Ich sah aus dem Fenster. Meine Balkonpflanzen hatten genug Sonne bekommen.

„Er ist erwachsen“, sagte ich. „Und ich bin es auch. “

Am nächsten Morgen rief ich meinen Anwalt an. Ich gab ihm die Vollmacht, den Verkauf des Hauses vorzubereiten.

Ich hatte beschlossen, irgendwohin zu ziehen, wo mich niemand kennt. Drei Tage später stand Lukas plötzlich vor meiner Tür. Er sah schlecht aus, unrasiert, die Augen gerötet. „Mama, bitte.

Wir haben alles verloren. Marie ist weg. Sie hat mich verlassen, sobald das Geld weg war. “

Ich sah ihn an.

Zum ersten Mal seit Jahren sah ich nicht den kleinen Jungen, der mir Blumen aus dem Garten gebracht hatte. Ich sah einen Mann, der zugelassen hatte, dass seine Frau mich demütigte, und der gelächelt hatte, als sie es tat. „Lukas“, sagte ich leise. „Du hast nicht alles verloren.

Du hast nur das verloren, was du nie zu schätzen wusstest. “

Er brach zusammen. Er weinte. Er bat um Verzeihung.

Er sagte, er habe nie gewollt, dass es so weit kommt. Und ich? Ich stand da. Ich hörte zu.

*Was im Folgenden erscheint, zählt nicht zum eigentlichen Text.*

(* ===== verification/Memory.v ===== *)
(** * The memory interface

    [include/cpusim/memory/mem_interface.h] as a typeclass, and the contract
    its implementations promise to the pipeline: the data path is that of a
    byte array ([ram]), whatever the timing path does. *)

From S2P Require Import Prelude Config.

(** ** The interface

    [ready] and [tick] take the statistics record because a cache reports its
    prefetch outcomes through a pointer to it.  [None] is an assertion failure
    or an out-of-bounds access. *)
Class IMemory (M : Type) := {
  load_word : M -> Z -> option Z;
  load_half : M -> Z -> option Z;
  load_byte : M -> Z -> option Z;
  store_word : M -> Z -> Z -> option M;
  store_half : M -> Z -> Z -> option M;
  store_byte : M -> Z -> Z -> option M;
  ready : M -> SimStats -> Z -> bool -> option (bool * M * SimStats);
  tick : M -> SimStats -> option (M * SimStats);
}.

(** ** Byte-addressed little-endian memory (the specification) *)

Record ram := mkRam { ram_base : Z; ram_bytes : list Z }.

Definition ram_wf (r : ram) : Prop :=
  is_u32 (ram_base r) /\ Forall is_u8 (ram_bytes r).

(** The value of a little-endian byte sequence, and the bytes of a value. *)
Fixpoint le_value (bs : list Z) : Z :=
  match bs with [] => 0 | b :: bs => b + 2 ^ 8 * le_value bs end.

Fixpoint le_bytes (n : nat) (v : Z) : list Z :=
  match n with O => [] | S n => v mod 2 ^ 8 :: le_bytes n (v / 2 ^ 8) end.

(** [l] with [bs] written at position [o]. *)
Definition splice (o : nat) (bs l : list Z) : list Z :=
  take o l ++ bs ++ drop (o + length bs) l.

(** [n] bytes from [addr]; the whole range must be backed. *)
Definition ram_load (n : nat) (r : ram) (addr : Z) : option Z :=
  let o := addr - ram_base r in
  if (0 <=? o) && (o + Z.of_nat n <=? Z.of_nat (length (ram_bytes r)))
  then Some (le_value (take n (drop (Z.to_nat o) (ram_bytes r))))
  else None.

Definition ram_store (n : nat) (r : ram) (addr v : Z) : option ram :=
  let o := addr - ram_base r in
  if (0 <=? o) && (o + Z.of_nat n <=? Z.of_nat (length (ram_bytes r)))
  then Some (mkRam (ram_base r) (splice (Z.to_nat o) (le_bytes n v) (ram_bytes r)))
  else None.

Lemma le_bytes_length n v : length (le_bytes n v) = n.
Proof. revert v; induction n; cbn; auto. Qed.

Lemma le_bytes_u8 n v : Forall is_u8 (le_bytes n v).
Proof.
  revert v; induction n as [|n IH]; intros v; cbn [le_bytes]; constructor; [|done].
  apply u8_range.
Qed.

Lemma le_value_bytes n v : le_value (le_bytes n v) = v mod 2 ^ (8 * Z.of_nat n).
Proof.
  revert v; induction n as [|n IH]; intros v; cbn [le_bytes le_value].
  { by rewrite Z.mod_1_r. }
  rewrite IH. replace (8 * Z.of_nat (S n)) with (8 + 8 * Z.of_nat n) by lia.
  rewrite Z.pow_add_r, Z.rem_mul_r by lia. lia.
Qed.

Lemma le_value_range bs :
  Forall is_u8 bs -> 0 <= le_value bs < 2 ^ (8 * Z.of_nat (length bs)).
Proof.
  induction 1 as [|b bs Hb _ IH]; cbn [le_value length]; [lia|].
  replace (8 * Z.of_nat (S (length bs))) with (8 + 8 * Z.of_nat (length bs)) by lia.
  rewrite Z.pow_add_r by lia. unfold is_u8 in Hb. lia.
Qed.

Lemma splice_length o bs l : (o + length bs <= length l)%nat -> length (splice o bs l) = length l.
Proof. intros. unfold splice. rewrite !length_app, length_take, length_drop. lia. Qed.

(** Writing byte after byte. *)
Lemma splice_cons o b bs l :
  (o < length l)%nat -> splice o (b :: bs) l = splice (S o) bs (<[o := b]> l).
Proof.
  intros Ho. unfold splice.
  rewrite (take_S_r _ o b) by (apply list_lookup_insert_eq; lia).
  rewrite take_insert_ge, drop_insert_lt by lia.
  rewrite <- app_assoc. cbn [length app]. by replace (o + S (length bs))%nat with (S o + length bs)%nat by lia.
Qed.

Lemma splice_nil o l : splice o [] l = l.
Proof. unfold splice. cbn. by rewrite Nat.add_0_r, take_drop. Qed.

Lemma splice_Forall (P : Z -> Prop) o bs l :
  Forall P l -> Forall P bs -> Forall P (splice o bs l).
Proof.
  intros. repeat apply Forall_app_2; [by apply Forall_take | done | by apply Forall_drop].
Qed.

(** A sequence of vector stores at consecutive indices. *)
Fixpoint vset_all (l : list Z) (o : Z) (bs : list Z) : option (list Z) :=
  match bs with
  | [] => Some l
  | b :: bs => l ← vset l o b; vset_all l (o + 1) bs
  end.

Lemma vset_all_Some l o bs :
  0 <= o -> o + Z.of_nat (length bs) <= Z.of_nat (length l) ->
  vset_all l o bs = Some (splice (Z.to_nat o) bs l).
Proof.
  revert l o. induction bs as [|b bs IH]; intros l o Ho Hl; cbn [vset_all length] in *.
  { by rewrite splice_nil. }
  rewrite vset_Some by lia. cbn. rewrite IH by (rewrite ?length_insert; lia).
  rewrite splice_cons by lia. do 2 f_equal. lia.
Qed.

Lemma vset_all_None l o bs :
  bs <> [] -> 0 <= o -> Z.of_nat (length l) < o + Z.of_nat (length bs) ->
  vset_all l o bs = None.
Proof.
  revert l o. induction bs as [|b bs IH]; intros l o Hne Ho Hl; cbn [vset_all length] in *; [done|].
  destruct (vset l o b) as [l'|] eqn:E; [cbn|done].
  destruct (vset_Some_range _ _ _ _ E) as [Hr ->].
  apply IH; [|lia|rewrite length_insert; lia]. intros ->. cbn in Hl. lia.
Qed.

Section RamLaws.
Context (r : ram) (Hwf : ram_wf r).

Lemma ram_load_range n a v :
  ram_load n r a = Some v -> 0 <= v < 2 ^ (8 * Z.of_nat n).
Proof using Hwf.
  unfold ram_load. bool_cases; cbn; try done. intros [= <-].
  set (bs := take n (drop _ _)).
  assert (Hl : length bs = n)
    by (subst bs; rewrite length_take, length_drop; lia).
  pose proof (le_value_range bs) as Hr. rewrite Hl in Hr. apply Hr. subst bs.
  apply Forall_take, Forall_drop, Hwf.
Qed.

Lemma ram_store_wf n a v r' : ram_store n r a v = Some r' -> ram_wf r'.
Proof using Hwf.
  unfold ram_store. bool_cases; cbn; try done. intros [= <-].
  split; cbn; [apply Hwf|]. apply splice_Forall; [apply Hwf | apply le_bytes_u8].
Qed.
End RamLaws.

(** Store then load: the value comes back modulo the width. *)
Lemma ram_load_store_same n r a v r' :
  ram_store n r a v = Some r' -> ram_load n r' a = Some (v mod 2 ^ (8 * Z.of_nat n)).
Proof.
  unfold ram_store. bool_cases; cbn; try done. intros [= <-].
  unfold ram_load. cbn. rewrite splice_length by (rewrite le_bytes_length; lia).
  bool_cases; cbn; try lia. f_equal. rewrite <- le_value_bytes. f_equal.
  unfold splice.
  rewrite drop_app_ge by (rewrite length_take; lia).
  rewrite length_take, Nat.min_l, Nat.sub_diag, drop_0 by lia.
  by rewrite take_app_length' by (symmetry; apply le_bytes_length).
Qed.

Lemma ram_load_store_other n k r a b v r' :
  ram_store n r a v = Some r' ->
  b + Z.of_nat k <= a \/ a + Z.of_nat n <= b ->
  ram_load k r' b = ram_load k r b.
Proof.
  unfold ram_store. bool_cases; cbn; try done. intros [= <-] Hd.
  unfold ram_load. cbn. rewrite splice_length by (rewrite le_bytes_length; lia).
  bool_cases; cbn; try done. do 2 f_equal. unfold splice. rewrite le_bytes_length.
  apply list_eq. intros i.
  destruct (decide (i < k)%nat); [|by rewrite !lookup_take_ge by lia].
  rewrite !lookup_take_lt, !lookup_drop by lia.
  destruct Hd.
  - rewrite lookup_app_l by (rewrite length_take; lia).
    by rewrite lookup_take_lt by lia.
  - rewrite lookup_app_r by (rewrite length_take; lia).
    rewrite lookup_app_r by (rewrite length_take, le_bytes_length; lia).
    rewrite lookup_drop, length_take, le_bytes_length. f_equal. lia.
Qed.

(** ** The contract

    [mem_inv] is the implementation's own invariant, [mem_ram] the bytes a
    load can return.  The timing calls never fault, keep both, and leave the
    pipeline's counters alone. *)
Class MemoryLaws (M : Type) `{IMemory M} := {
  mem_inv : M -> Prop;
  mem_ram : M -> ram;
  mem_ram_wf m : mem_inv m -> ram_wf (mem_ram m);
  load_word_ram m a :
    mem_inv m -> is_u32 a -> load_word m a = ram_load 4 (mem_ram m) a;
  load_half_ram m a :
    mem_inv m -> is_u32 a -> load_half m a = ram_load 2 (mem_ram m) a;
  load_byte_ram m a :
    mem_inv m -> is_u32 a -> load_byte m a = ram_load 1 (mem_ram m) a;
  store_word_ram m a v :
    mem_inv m -> is_u32 a -> mem_ram <$> store_word m a v = ram_store 4 (mem_ram m) a v;
  store_half_ram m a v :
    mem_inv m -> is_u32 a -> mem_ram <$> store_half m a v = ram_store 2 (mem_ram m) a v;
  store_byte_ram m a v :
    mem_inv m -> is_u32 a -> is_u8 v ->
    mem_ram <$> store_byte m a v = ram_store 1 (mem_ram m) a v;
  store_inv m a v m' :
    mem_inv m -> is_u32 a ->
    store_word m a v = Some m' \/ store_half m a v = Some m' \/
      (is_u8 v /\ store_byte m a v = Some m') ->
    mem_inv m';
  ready_ok m st a w :
    mem_inv m -> is_u32 a ->
    exists b m' st', ready m st a w = Some (b, m', st') /\
      mem_inv m' /\ mem_ram m' = mem_ram m /\ core_counters st' = core_counters st;
  tick_ok m st :
    mem_inv m ->
    exists m' st', tick m st = Some (m', st') /\
      mem_inv m' /\ mem_ram m' = mem_ram m /\ core_counters st' = core_counters st;
}.

(** ** Serving an access

    The client's loop: ask [ready], then [tick], until served.  The result is
    the number of cycles the access takes, and the state after the serving
    cycle. *)
Fixpoint serve {M} `{IMemory M} (fuel : nat) (m : M) (st : SimStats) (a : Z) (w : bool)
    : option (nat * M * SimStats) :=
  match fuel with
  | O => None
  | S fuel =>
      '(b, m, st) ← ready m st a w;
      '(m, st) ← tick m st;
      if b : bool then Some (1%nat, m, st)
      else '(n, m, st) ← serve fuel m st a w; Some (S n, m, st)
  end.

(** A sequence of accesses, each started when the previous one is served. *)
Fixpoint serve_all {M} `{IMemory M} (fuel : nat) (m : M) (st : SimStats)
    (accesses : list (Z * bool)) : option (nat * M * SimStats) :=
  match accesses with
  | [] => Some (0%nat, m, st)
  | (a, w) :: rest =>
      '(n, m, st) ← serve fuel m st a w;
      '(k, m, st) ← serve_all fuel m st rest;
      Some ((n + k)%nat, m, st)
  end.

(** ** Transparency

    Arbitrary sequences of interface calls: the timing calls are invisible to
    the data path. *)
Inductive mem_op :=
  | OpReady (a : Z) (w : bool)
  | OpTick
  | OpStoreWord (a v : Z)
  | OpStoreHalf (a v : Z)
  | OpStoreByte (a v : Z).

Definition op_wf (o : mem_op) : Prop :=
  match o with
  | OpReady a _ | OpStoreWord a _ | OpStoreHalf a _ => is_u32 a
  | OpStoreByte a v => is_u32 a /\ is_u8 v
  | OpTick => True
  end.

Definition run_op {M} `{IMemory M} (m : M) (st : SimStats) (o : mem_op) : option (M * SimStats) :=
  match o with
  | OpReady a w => '(_, m, st) ← ready m st a w; Some (m, st)
  | OpTick => tick m st
  | OpStoreWord a v => m ← store_word m a v; Some (m, st)
  | OpStoreHalf a v => m ← store_half m a v; Some (m, st)
  | OpStoreByte a v => m ← store_byte m a v; Some (m, st)
  end.

Fixpoint run_ops {M} `{IMemory M} (m : M) (st : SimStats) (os : list mem_op)
    : option (M * SimStats) :=
  match os with
  | [] => Some (m, st)
  | o :: os => '(m, st) ← run_op m st o; run_ops m st os
  end.

Definition ram_op (r : ram) (o : mem_op) : option ram :=
  match o with
  | OpReady _ _ | OpTick => Some r
  | OpStoreWord a v => ram_store 4 r a v
  | OpStoreHalf a v => ram_store 2 r a v
  | OpStoreByte a v => ram_store 1 r a v
  end.

Fixpoint ram_ops (r : ram) (os : list mem_op) : option ram :=
  match os with [] => Some r | o :: os => r ← ram_op r o; ram_ops r os end.

Section Transparency.
Context {M : Type} `{MemoryLaws M}.

Lemma store_ok (m : M) r' (r : option M) (inv : forall m', r = Some m' -> mem_inv m') :
  mem_ram <$> r = Some r' -> exists m', r = Some m' /\ mem_ram m' = r' /\ mem_inv m'.
Proof using Type. destruct r as [m'|]; [|done]. intros [= <-]. exists m'. auto. Qed.

Lemma run_op_ok m st o r' :
  mem_inv m -> op_wf o -> ram_op (mem_ram m) o = Some r' ->
  exists m' st', run_op m st o = Some (m', st') /\ mem_inv m' /\ mem_ram m' = r' /\
    core_counters st' = core_counters st.
Proof using Type.
  intros Hm Ho. destruct o as [a w| |a v|a v|a v]; cbn [ram_op run_op].
  - intros [= <-]. destruct (ready_ok m st a w Hm Ho) as (b & m' & st' & -> & ? & ? & ?).
    cbn. by exists m', st'.
  - intros [= <-]. destruct (tick_ok m st Hm) as (m' & st' & -> & ? & ? & ?). by exists m', st'.
  - rewrite <- store_word_ram by done. intros E.
    destruct (store_ok m r' (store_word m a v)) as (m' & -> & ? & ?); [|done|].
    { intros m' Em. eapply store_inv; [exact Hm|exact Ho|by eauto]. }
    cbn. by exists m', st.
  - rewrite <- store_half_ram by done. intros E.
    destruct (store_ok m r' (store_half m a v)) as (m' & -> & ? & ?); [|done|].
    { intros m' Em. eapply store_inv; [exact Hm|exact Ho|by eauto]. }
    cbn. by exists m', st.
  - destruct Ho as [Ha Hv]. rewrite <- store_byte_ram by done. intros E.
    destruct (store_ok m r' (store_byte m a v)) as (m' & -> & ? & ?); [|done|].
    { intros m' Em. eapply store_inv; [exact Hm|exact Ha|]. right; right. by split. }
    cbn. by exists m', st.
Qed.

Lemma run_ops_ok m st os r' :
  mem_inv m -> Forall op_wf os -> ram_ops (mem_ram m) os = Some r' ->
  exists m' st', run_ops m st os = Some (m', st') /\ mem_inv m' /\ mem_ram m' = r' /\
    core_counters st' = core_counters st.
Proof using Type.
  intros Hm Hos. revert m st Hm. induction Hos as [|o os Ho _ IH]; intros m st Hm; cbn.
  { intros [= <-]. by exists m, st. }
  intros E. inv_bind E. destruct (run_op_ok m st o _ Hm Ho E0) as (m1 & st1 & -> & Hm1 & Hr1 & Hs1).
  cbn. rewrite <- Hr1 in E. destruct (IH m1 st1 Hm1 E) as (m2 & st2 & -> & ? & ? & ?).
  exists m2, st2. split_and!; try done. congruence.
Qed.

Lemma run_op_fault m st o :
  mem_inv m -> op_wf o -> ram_op (mem_ram m) o = None -> run_op m st o = None.
Proof using Type.
  intros Hm Ho. destruct o as [a w| |a v|a v|a v]; cbn [ram_op run_op]; try done.
  - rewrite <- store_word_ram by done. by destruct (store_word m a v).
  - rewrite <- store_half_ram by done. by destruct (store_half m a v).
  - destruct Ho as [Ha Hv]. rewrite <- store_byte_ram by done. by destruct (store_byte m a v).
Qed.

Lemma run_ops_fault m st os :
  mem_inv m -> Forall op_wf os -> ram_ops (mem_ram m) os = None -> run_ops m st os = None.
Proof using Type.
  intros Hm Hos. revert m st Hm. induction Hos as [|o os Ho _ IH]; intros m st Hm; cbn; [done|].
  destruct (ram_op (mem_ram m) o) as [r|] eqn:E.
  - destruct (run_op_ok m st o _ Hm Ho E) as (m1 & st1 & -> & Hm1 & <- & _). by apply IH.
  - intros _. by rewrite (run_op_fault m st o).
Qed.
End Transparency.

Und ich fühlte – nichts. „Ich verzeihe dir“, sagte ich schließlich. „Aber das heißt nicht, dass ich dir wieder vertraue. Und es heißt nicht, dass du wieder hier einziehst.

Er sah mich an, als hätte ich ihn geschlagen. „Du kannst mich nicht einfach aussperren. “

„Ich kann“, sagte ich. „Ich habe die Schlösser gewechselt.

Er stand eine Weile da, dann drehte er sich um und ging. Ich schloss die Tür. Am Abend rief mein Anwalt zurück. „Frau Eichhorn, ich habe gute Nachrichten.

Das Haus ist verkauft. Sie können jederzeit umziehen. “

Ich dankte ihm und legte auf. Dann setzte ich mich auf das Sofa, in dem ich so viele Abende mit Lukas und meinem Mann verbracht hatte, und sah mir die Fotos an, die noch an der Wand hingen.

Ich wusste, dass ich richtig gehandelt hatte. Aber richtig fühlte sich nicht gut an. Es fühlte sich nur richtig an. Am nächsten Morgen rief mich die Polizei an.

Nicht wegen Lukas oder Marie. Wegen einer anderen Sache. „Frau Eichhorn, wir haben eine Frage. Es geht um eine Kontoverbindung, die auf Ihren Namen läuft.

Kennen Sie eine Firma namens Eichhorn & Söhne GmbH? “

Ich hielt den Atem an. Ich hatte dieser Firma nie zugestimmt. Ich hatte nie einen Vertrag unterschrieben.

Und doch stand mein Name darauf – als Geschäftsführerin. Ich fragte: „Seit wann existiert diese Firma? “

„Der Eintrag ist vor sechs Jahren erfolgt“, sagte die Stimme. „Kurz nach dem Tod Ihres Mannes.

Ich schloss die Augen. Da wusste ich: Lukas hatte nicht nur zugelassen, dass Marie mich demütigte. Er hatte schon lange vorher angefangen, mich zu betrügen.